> Work order
Would you please transcribe, exactly as written, the lines of the entries below starting at the one that holds "state, and the" and ending at the one that holds "astream : GraphInput", both included?

> Provided records
(* ===== verification/Runner.v ===== *)
(** * The workflow runner

    [dw_agent_runtime/adapters/langgraph_runner.py]: starting, streaming and
    resuming a run, and the status every run ends with.  A compiled graph is a
    parameter (LangGraph runs it): what one invocation does to the process's
    state, and the state or the exception it ends with.  Telemetry is left out. *)

From S2P Require Import Prelude Errors Kernel Domain Contracts Store RunStore ModelBudget ModelGateway UsageMeter Allowance.
Local Open Scope prog_scope.
Local Open Scope pystr_scope.

(** ** Graphs *)

(** An item of [state["__interrupt__"]]: its [id], when it has one, and value. *)
Record Interrupt := { it_id : option pystr; it_value : json }.

(** The state an invocation returns: its values and its interrupts. *)
Record GraphState := { gs_values : gmap pystr json; gs_interrupts : list Interrupt }.

Inductive GraphInput :=
  | StartWith (input_payload : gmap pystr json)
  | CommandResume (resume_payload : gmap pystr json).

(** What [astream] does: the steps to come, each yielding a chunk. *)
Inductive Streaming :=
  | StreamEnd
  | StreamStep (step : M RuntimeState (json * Streaming)).

(** A compiled graph: [ainvoke], [astream], [aget_state]; each is given the run
    context, the run's id and the recursion limit. *)
Record Graph := {
  ainvoke : GraphInput → RunContext → uuid → Z → M RuntimeState GraphState;
  astream : GraphInput → RunContext → uuid → Z → M RuntimeState Streaming;
  aget_state : RunContext → uuid → M RuntimeState GraphState }.

(** [_jsonable], on values that are JSON already: keys that start with two
    underscores are dropped. *)
Fixpoint _jsonable (v : json) : json :=
  match v with
  | JObj kvs =>
      JObj ((fix go kvs :=
               match kvs with
               | [] => []
               | (k, x) :: rest =>
                   if py_startswith k "__" then go rest else (k, _jsonable x) :: go rest
               end) kvs)
  | JList l => JList (_jsonable <$> l)
  | _ => v
  end.

Definition jsonable_dict (d : gmap pystr json) : gmap pystr json :=
  _jsonable <$> filter (λ kv, py_startswith kv.1 "__" = false) d.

> Exercise output
    state, and the state or the exception it ends with.  Telemetry is left out. *)

From S2P Require Import Prelude Errors Kernel Domain Contracts Store RunStore ModelBudget ModelGateway UsageMeter Allowance.
Local Open Scope prog_scope.
Local Open Scope pystr_scope.

(** ** Graphs *)

(** An item of [state["__interrupt__"]]: its [id], when it has one, and value. *)
Record Interrupt := { it_id : option pystr; it_value : json }.

(** The state an invocation returns: its values and its interrupts. *)
Record GraphState := { gs_values : gmap pystr json; gs_interrupts : list Interrupt }.

Inductive GraphInput :=
  | StartWith (input_payload : gmap pystr json)
  | CommandResume (resume_payload : gmap pystr json).

(** What [astream] does: the steps to come, each yielding a chunk. *)
Inductive Streaming :=
  | StreamEnd
  | StreamStep (step : M RuntimeState (json * Streaming)).

(** A compiled graph: [ainvoke], [astream], [aget_state]; each is given the run
    context, the run's id and the recursion limit. *)
Record Graph := {
  ainvoke : GraphInput → RunContext → uuid → Z → M RuntimeState GraphState;
  astream : GraphInput → RunContext → uuid → Z → M RuntimeState Streaming;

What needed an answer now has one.